→ **What you will do**:
Each record listed below is to be output exactly as written.

→ **Given data**:

____________

(** The [while True] loop of [main], once connected: the packets counted,
    the socket afterwards and the lines printed.  A timeout goes round the
    loop again; [None] and any other exception leave it. *)
Equations? main_loop (sock : socket) (packet_count : Z) (out : list line)
  : Z * socket * list line by wf (weight sock) lt :=
  main_loop sock packet_count out with inspect (read_dlt_packet sock) => {
    | exist _ (Return None, sock', printed) _ :=
        (packet_count, sock', out ++ printed ++ [ConnectionClosedByDaemon]);
    | exist _ (Return (Some packet), sock', printed) _ :=
        main_loop sock' (packet_count + 1)
                  (out ++ printed ++ [PacketDump (packet_count + 1) packet]);
    | exist _ (Raise SocketTimeout, sock', printed) _ :=
        main_loop sock' packet_count (out ++ printed);
    | exist _ (Raise e, sock', printed) _ :=
        (packet_count, sock', out ++ printed ++ [ErrorReadingPacket e]) }.
Proof.
  all: match goal with H : read_dlt_packet ?s = _ |- _ =>
         assert (s <> []) as Hne by (intros ->; discriminate H);
         pose proof (read_dlt_packet_weight s Hne) as Hw; rewrite H in Hw; exact Hw
       end.
Qed.

End HexViewer.

(** * The websocket bridge: [read_from_dlt] and [broadcast_messages] *)

Module Bridge.

(** Exceptions seen by the [try] statement of [read_from_dlt]:
    [asyncio.CancelledError], [ConnectionRefusedError], and any other
    [Exception] (reset, timeout, name resolution, ...). *)
Inductive exn := CancelledError | ConnectionRefusedError | OtherException.

#[global] Instance exn_eq_dec : EqDecision exn.
Proof. solve_decision. Defined.

(** Lines written to the console by the two tasks. *)
Inductive line :=
| Connecting
| ConnectedToDaemon
| DaemonConnectionClosed
| Received (data : bytes)
| ConnectionRefused
| ErrorLine
| Broadcasting (data : bytes) (clients : nat)
| ErrorSending
| NoClientsDataDropped.

(** What [read_from_dlt] does, in order.  A connection is named by the
    number of connections opened before it; [OpenConnection w] records the
    call of [asyncio.open_connection] and, when it succeeds, the writer it
    binds; [Propagate e] is the exception [e] leaving the coroutine, which
    ends the task. *)
Inductive action :=
| Print (l : line)
| OpenConnection (writer : option nat)
| Put (data : bytes)
| Sleep (seconds : Z)
| CloseWriter (writer : nat)
| Propagate (e : exn).

(** One turn of the outer [while True]: [open_connection] raises, or it
    returns a reader, given by the stream it will deliver. *)
Inductive attempt :=
| OpenRaises (e : exn)
| Opened (reader : stream exn).

(** [reader.read(n)]. *)
Definition read (n : Z) (reader : stream exn) : outcome exn bytes * stream exn :=
  read_upto n reader.

Definition prepend {A B} (l : list A) (r : list A * B) : list A * B :=
  (l ++ r.1, r.2).

(** The inner [while True] of [read_from_dlt]: what it does, and the
    exception that ends it, if one does ([None] is the [break]). *)
Equations? read_loop (reader : stream exn) : list action * option exn
  by wf (weight reader) lt :=
  read_loop reader with inspect (read 4096 reader) => {
    | exist _ (Raise e, reader') _ := ([], Some e);
    | exist _ (Return data, reader') _ with decide (data = []) => {
        | left _ := ([Print DaemonConnectionClosed], None);
        | right _ := prepend [Put data; Print (Received data)] (read_loop reader') } }.
Proof.
  match goal with H : read 4096 ?s = _ |- _ =>
    assert (s <> []) as Hne by (intros ->; simpl in H; congruence);
    pose proof (read_upto_weight_lt 4096 s ltac:(lia) Hne) as Hw;
    unfold read in H; rewrite H in Hw; exact Hw
  end.
Qed.

(** The [except] clauses: what the handler does, and whether the outer loop
    goes on ([CancelledError] breaks out of it). *)
Definition handler (e : exn) : list action * bool :=
  match e with
  | CancelledError => ([], false)
  | ConnectionRefusedError => ([Print ConnectionRefused; Sleep 5], true)
  | OtherException => ([Print ErrorLine; Sleep 5], true)
  end.

(** What the close waiter of a connection holds once [reader.read] has
    ended the inner loop with [raised].  In asyncio's streams, [read] raises
    the exception that [connection_lost(exc)] gave to the reader, and
    [connection_lost] gives the same exception to the close waiter; the
    cancellation of the task is raised at the [await], the connection is not
    lost by it. *)
Definition connection_lost (raised : option exn) : option exn :=
  match raised with
  | Some CancelledError => None
  | _ => raised
  end.

(** The [finally] clause:
    [if 'writer' in locals(): writer.close(); await writer.wait_closed()].
    The local [writer] keeps the last writer bound, across turns.
    [wait_closed] awaits the close waiter of the connection, which holds
    [lost]: it raises the exception with which the connection was lost, and
    nothing in the clause catches it. *)
Definition finally (writer : option nat) (lost : option exn)
  : list action * option exn :=
  match writer with
  | Some w => ([CloseWriter w], lost)
  | None => ([], None)
  end.

(** After the [finally] clause: an exception raised in it leaves the
    [while True] and the coroutine; otherwise the handler's [break] ends the
    loop, or its next turn starts. *)
Definition after_finally (reraised : option exn) (go_on : bool)
    (next : list action) : list action :=
  match reraised with
  | Some e => [Propagate e]
  | None => if go_on then next else []
  end.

____________

→ **Response area**:
(** The [while True] loop of [main], once connected: the packets counted,
    the socket afterwards and the lines printed.  A timeout goes round the
    loop again; [None] and any other exception leave it. *)
Equations? main_loop (sock : socket) (packet_count : Z) (out : list line)
  : Z * socket * list line by wf (weight sock) lt :=
  main_loop sock packet_count out with inspect (read_dlt_packet sock) => {
    | exist _ (Return None, sock', printed) _ :=
        (packet_count, sock', out ++ printed ++ [ConnectionClosedByDaemon]);
    | exist _ (Return (Some packet), sock', printed) _ :=
        main_loop sock' (packet_count + 1)
                  (out ++ printed ++ [PacketDump (packet_count + 1) packet]);
    | exist _ (Raise SocketTimeout, sock', printed) _ :=
        main_loop sock' packet_count (out ++ printed);
    | exist _ (Raise e, sock', printed) _ :=
        (packet_count, sock', out ++ printed ++ [ErrorReadingPacket e]) }.
Proof.
  all: match goal with H : read_dlt_packet ?s = _ |- _ =>
         assert (s <> []) as Hne by (intros ->; discriminate H);
         pose proof (read_dlt_packet_weight s Hne) as Hw; rewrite H in Hw; exact Hw
       end.
Qed.

End HexViewer.

(** * The websocket bridge: [read_from_dlt] and [broadcast_messages] *)

Module Bridge.

(** Exceptions seen by the [try] statement of [read_from_dlt]:
    [asyncio.CancelledError], [ConnectionRefusedError], and any other
    [Exception] (reset, timeout, name resolution, ...). *)
Inductive exn := CancelledError | ConnectionRefusedError | OtherException.

#[global] Instance exn_eq_dec : EqDecision exn.
Proof. solve_decision. Defined.

(** Lines written to the console by the two tasks. *)
Inductive line :=
| Connecting
| ConnectedToDaemon
| DaemonConnectionClosed
| Received (data : bytes)
| ConnectionRefused
| ErrorLine
| Broadcasting (data : bytes) (clients : nat)
| ErrorSending
| NoClientsDataDropped.

(** What [read_from_dlt] does, in order.  A connection is named by the
    number of connections opened before it; [OpenConnection w] records the
    call of [asyncio.open_connection] and, when it succeeds, the writer it
    binds; [Propagate e] is the exception [e] leaving the coroutine, which
    ends the task. *)
Inductive action :=
| Print (l : line)
| OpenConnection (writer : option nat)
| Put (data : bytes)
| Sleep (seconds : Z)
| CloseWriter (writer : nat)
| Propagate (e : exn).

(** One turn of the outer [while True]: [open_connection] raises, or it
    returns a reader, given by the stream it will deliver. *)
Inductive attempt :=
| OpenRaises (e : exn)
| Opened (reader : stream exn).

(** [reader.read(n)]. *)
Definition read (n : Z) (reader : stream exn) : outcome exn bytes * stream exn :=
  read_upto n reader.

Definition prepend {A B} (l : list A) (r : list A * B) : list A * B :=
  (l ++ r.1, r.2).

(** The inner [while True] of [read_from_dlt]: what it does, and the
    exception that ends it, if one does ([None] is the [break]). *)
Equations? read_loop (reader : stream exn) : list action * option exn
  by wf (weight reader) lt :=
  read_loop reader with inspect (read 4096 reader) => {
    | exist _ (Raise e, reader') _ := ([], Some e);
    | exist _ (Return data, reader') _ with decide (data = []) => {
        | left _ := ([Print DaemonConnectionClosed], None);
        | right _ := prepend [Put data; Print (Received data)] (read_loop reader') } }.
Proof.
  match goal with H : read 4096 ?s = _ |- _ =>
    assert (s <> []) as Hne by (intros ->; simpl in H; congruence);
    pose proof (read_upto_weight_lt 4096 s ltac:(lia) Hne) as Hw;
    unfold read in H; rewrite H in Hw; exact Hw
  end.
Qed.

(** The [except] clauses: what the handler does, and whether the outer loop
    goes on ([CancelledError] breaks out of it). *)
Definition handler (e : exn) : list action * bool :=
  match e with
  | CancelledError => ([], false)
  | ConnectionRefusedError => ([Print ConnectionRefused; Sleep 5], true)
  | OtherException => ([Print ErrorLine; Sleep 5], true)
  end.

(** What the close waiter of a connection holds once [reader.read] has
    ended the inner loop with [raised].  In asyncio's streams, [read] raises
    the exception that [connection_lost(exc)] gave to the reader, and
    [connection_lost] gives the same exception to the close waiter; the
    cancellation of the task is raised at the [await], the connection is not
    lost by it. *)
Definition connection_lost (raised : option exn) : option exn :=
  match raised with
  | Some CancelledError => None
  | _ => raised
  end.

(** The [finally] clause:
    [if 'writer' in locals(): writer.close(); await writer.wait_closed()].
    The local [writer] keeps the last writer bound, across turns.
    [wait_closed] awaits the close waiter of the connection, which holds
    [lost]: it raises the exception with which the connection was lost, and
    nothing in the clause catches it. *)
Definition finally (writer : option nat) (lost : option exn)
  : list action * option exn :=
  match writer with
  | Some w => ([CloseWriter w], lost)
  | None => ([], None)
  end.

(** After the [finally] clause: an exception raised in it leaves the
    [while True] and the coroutine; otherwise the handler's [break] ends the
    loop, or its next turn starts. *)
Definition after_finally (reraised : option exn) (go_on : bool)
    (next : list action) : list action :=
  match reraised with
  | Some e => [Propagate e]
  | None => if go_on then next else []
  end.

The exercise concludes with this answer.